Selon Mediapart, le pacte de corruption aurait été conclu en Libye, le 6 octobre 2006, et couché sur papier trois jours plus tard (voir notre résumé de la saga, page suivante). Nicolas Sarkozy aurait été représenté par Brice Hortefeux, alors ministre délégué aux collectivités locales. Or, Brice Hortefeux a prouvé qu’il ne pouvait pas se trouver en Libye le 5 octobre et, le 6 octobre à 17 h 30, il remettait une décoration à un élu local dans le Puy-de-Dôme. Peu importe : les magistrats retiennent la thèse de l’aller-retour Tripoli-Montpeyroux dans la journée. Pourquoi les sarkozystes auraient-ils montré tant de hâte ? À l’époque, les sondages donnent Nicolas Sarkozy vainqueur au deuxième tour l’année suivante face à n’importe quel candidat, avec cinq à douze points de marge.

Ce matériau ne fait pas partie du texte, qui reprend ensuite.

Lemma dispose_idempotent_witness :
  ∃ h1 e1,
    dispose Sample.handler = Normal h1 ∧
    isDisposed h1 = true ∧
    dispose h1 = Normal h1 ∧
    _editor h1 = Some e1 ∧
    CodeMirror.gutterClick (CodeEditor.editor e1) = [].
Proof.
  destruct (dispose_idempotent Sample.handler
              {| timeout := EDITOR_CHANGED_TIMEOUT; monitor_isDisposed := false |}
              eq_refl eq_refl)
    as (h1 & Hrun & Hdis & _ & _ & _ & Hed & Hagain & _).
  destruct (Hed Sample.editor_live eq_refl eq_refl)
    as (e1 & He1 & _ & _ & _ & _ & Hclick).
  exists h1, e1. split; [exact Hrun|]. split; [exact Hdis|]. split; [exact Hagain|].
  split; [exact He1|].
  apply (Hclick [] []); [reflexivity | apply not_elem_of_nil].
Defined.

(** C4 fails on two counts. The slots connected without receiver stay
    connected after [dispose]: the disposed sample handler still holds the
    [changed] connection, and the next [changed] notification renders the
    markers of lines 1 and 3 again into the editor [dispose] had just
    stripped. And nothing is stripped from a disposed editor: its marker on
    line 2 survives [dispose]. *)
Lemma dispose_keeps_receiverless_slots :
  (∃ h1 e1,
     dispose Sample.handler = Normal h1 ∧
     mkConnection changed false ∈ connections h1 ∧
     _editor h1 = Some e1 ∧
     marked_lines (CodeEditor.editor e1) = [] ∧
     ∃ h2 e2,
       handle h1 BreakpointsChanged = Normal h2 ∧
       _editor h2 = Some e2 ∧
       marked_lines (CodeEditor.editor e2) = [0; 2]) ∧
  (∃ h3,
     dispose (Sample.handler_of (Some Sample.editor_disposed) Sample.service)
       = Normal h3 ∧
     _editor h3 = Some Sample.editor_disposed ∧
     marked_lines (CodeEditor.editor Sample.editor_disposed) = [1]).
Proof.
  split.
  - eexists. eexists. split; [vm_compute; reflexivity|].
    split; [right; left|].
    split; [reflexivity|]. split; [vm_compute; reflexivity|].
    eexists. eexists. split; [vm_compute; reflexivity|].
    split; [reflexivity|]. vm_compute. reflexivity.
  - eexists. split; [vm_compute; reflexivity|].
    split; [reflexivity|]. vm_compute. reflexivity.
Qed.

(** ** Rendering the markers *)

Lemma setGutterMarker_lineCount (cm : CodeMirror.Editor) (n : Z) (g : string)
    (v : option CodeMirror.MarkerNode) :
  CodeMirror.lineCount (CodeMirror.setGutterMarker cm n g v) = CodeMirror.lineCount cm.
Proof.
  unfold CodeMirror.lineCount, CodeMirror.setGutterMarker, CodeMirror.changeLine. cbn.
  rewrite length_alter. reflexivity.
Qed.

Lemma clipLine_lineCount (cm cm' : CodeMirror.Editor) (n : Z) :
  CodeMirror.lineCount cm' = CodeMirror.lineCount cm →
  CodeMirror.clipLine cm' n = CodeMirror.clipLine cm n.
Proof. unfold CodeMirror.clipLine. intros ->. reflexivity. Qed.

(** The loop of [_addBreakpointsToEditor]: a line the loop reaches carries
    the marker node afterwards, any other line is left as it was. *)
Lemma render_loop (bps : list IDebugger.IBreakpoint) :
  ∀ e0 : CodeEditor.IEditor,
  ∃ e1,
    forEach
      (λ (editor : option CodeEditor.IEditor) (breakpoint : IDebugger.IBreakpoint),
         e ← deref editor;
         Normal (Some (CodeEditor.set_editor
                         (CodeMirror.setGutterMarker (CodeEditor.editor e)
                            (IDebugger.line breakpoint - 1) "breakpoints"
                            (Some Private.createMarkerNode))
                         e)))
      bps (Some e0) = Normal (Some e1) ∧
    CodeEditor.isDisposed e1 = CodeEditor.isDisposed e0 ∧
    CodeEditor.model_value_text e1 = CodeEditor.model_value_text e0 ∧
    CodeMirror.lineCount (CodeEditor.editor e1) = CodeMirror.lineCount (CodeEditor.editor e0) ∧
    ∀ i l1, CodeMirror.lines (CodeEditor.editor e1) !! i = Some l1 →
      ∃ l0, CodeMirror.lines (CodeEditor.editor e0) !! i = Some l0 ∧
        CodeMirror.wrapClass l1 = CodeMirror.wrapClass l0 ∧
        CodeMirror.text l1 = CodeMirror.text l0 ∧
        (Exists (λ bp, Z.to_nat (CodeMirror.clipLine (CodeEditor.editor e0)
                                   (IDebugger.line bp - 1)) = i) bps →
         breakpoint_marker l1 = Some Private.createMarkerNode) ∧
        (¬ Exists (λ bp, Z.to_nat (CodeMirror.clipLine (CodeEditor.editor e0)
                                     (IDebugger.line bp - 1)) = i) bps →
         l1 = l0).
Proof.
  induction bps as [|bp bps IH]; intros e0.
  - exists e0. cbn. repeat (split; [reflexivity|]).
    intros i l1 Hl. exists l1. repeat (split; [done|]).
    split; [|done]. intros Hex. inversion Hex.
  - set (e0' := CodeEditor.set_editor
                  (CodeMirror.setGutterMarker (CodeEditor.editor e0)
                     (IDebugger.line bp - 1) "breakpoints"
                     (Some Private.createMarkerNode)) e0).
    destruct (IH e0') as (e1 & Hrun & Hdis & Htext & Hcount & Hlines).
    assert (Hcount' : CodeMirror.lineCount (CodeEditor.editor e0') =
                      CodeMirror.lineCount (CodeEditor.editor e0))
      by apply setGutterMarker_lineCount.
    exists e1. split; [exact Hrun|].
    split; [rewrite Hdis; reflexivity|].
    split; [rewrite Htext; reflexivity|].
    split; [rewrite Hcount; exact Hcount'|].
    intros i l1 Hl1.
    destruct (Hlines i l1 Hl1) as (l0' & Hl0' & Hwrap & Htxt & Hyes & Hno).
    set (k := Z.to_nat (CodeMirror.clipLine (CodeEditor.editor e0)
                          (IDebugger.line bp - 1))) in *.
    assert (Hsame : ∀ b,
              Z.to_nat (CodeMirror.clipLine (CodeEditor.editor e0') (IDebugger.line b - 1))
              = Z.to_nat (CodeMirror.clipLine (CodeEditor.editor e0) (IDebugger.line b - 1)))
      by (intros b; rewrite (clipLine_lineCount _ _ _ Hcount'); reflexivity).
    assert (Hex_iff :
              Exists (λ b, Z.to_nat (CodeMirror.clipLine (CodeEditor.editor e0')
                                       (IDebugger.line b - 1)) = i) bps ↔
              Exists (λ b, Z.to_nat (CodeMirror.clipLine (CodeEditor.editor e0)
                                       (IDebugger.line b - 1)) = i) bps).
    { split; intros Hex; (eapply Exists_impl; [exact Hex|]);
        intros b Hb; cbn beta in *; [rewrite <- Hsame | rewrite Hsame]; exact Hb. }
    assert (Hlk : CodeMirror.lines (CodeEditor.editor e0') =
                  alter (CodeMirror.setGutterMarker_line "breakpoints"
                           (Some Private.createMarkerNode)) k
                    (CodeMirror.lines (CodeEditor.editor e0))) by reflexivity.
    rewrite Hlk in Hl0'.
    destruct (decide (k = i)) as [Hki|Hki].
    + subst i. rewrite list_lookup_alter_eq in Hl0'.
      destruct (CodeMirror.lines (CodeEditor.editor e0) !! k) as [l0|]; cbn in Hl0';
        [|discriminate].
      injection Hl0' as <-. exists l0. split; [reflexivity|].
      split; [rewrite Hwrap; reflexivity|].
      split; [rewrite Htxt; reflexivity|].
      split.
      * intros _.
        destruct (decide (Exists (λ b, Z.to_nat (CodeMirror.clipLine (CodeEditor.editor e0')
                                          (IDebugger.line b - 1)) = k) bps)) as [Hex|Hnex].
        -- apply Hyes. exact Hex.
        -- rewrite (Hno Hnex). apply setGutterMarker_line_marker.
      * intros Hnex. exfalso. apply Hnex. apply Exists_cons_hd. reflexivity.
    + rewrite list_lookup_alter_ne in Hl0' by exact Hki.
      exists l0'. split; [exact Hl0'|].
      split; [exact Hwrap|]. split; [exact Htxt|].
      split.
      * intros Hex. apply Exists_cons in Hex as [Hhd|Htl]; [contradiction|].
        apply Hyes, Hex_iff. exact Htl.
      * intros Hnex. apply Hno. intros Hex. apply Hnex.
        apply Exists_cons_tl, Hex_iff. exact Hex.
Qed.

Nicolas Sarkozy a systématiquement fait figure de favori pour la présidentielle 2007. Aucun sondage ne l’a jamais donné perdant. Or, pour accepter l’argent libyen, il aurait fallu être aux abois. Tous les observateurs savaient Kadhafi imprévisible. Nicolas Sarkozy avait eu affaire à lui, dans le cadre des négociations pour la libération d’infirmières bulgares, injustement accusées d’avoir propagé le sida en Libye. Il considérait le dictateur comme un psychopathe. Or, même ses pires ennemis en conviennent, Nicolas Sarkozy est un tacticien expérimenté et prudent. Il avait d’autant plus de raisons de l’être, en 2006, que le président de la République, Jacques Chirac, et le Premier ministre, Dominique de Villepin, n’étaient pas de ses amis. Ils avaient leurs réseaux dans le renseignement français, comme dans le monde arabe : leur ministre de l’Intérieur aurait-il pris le risque de se vendre à Mouammar Kadhafi sous leur nez ?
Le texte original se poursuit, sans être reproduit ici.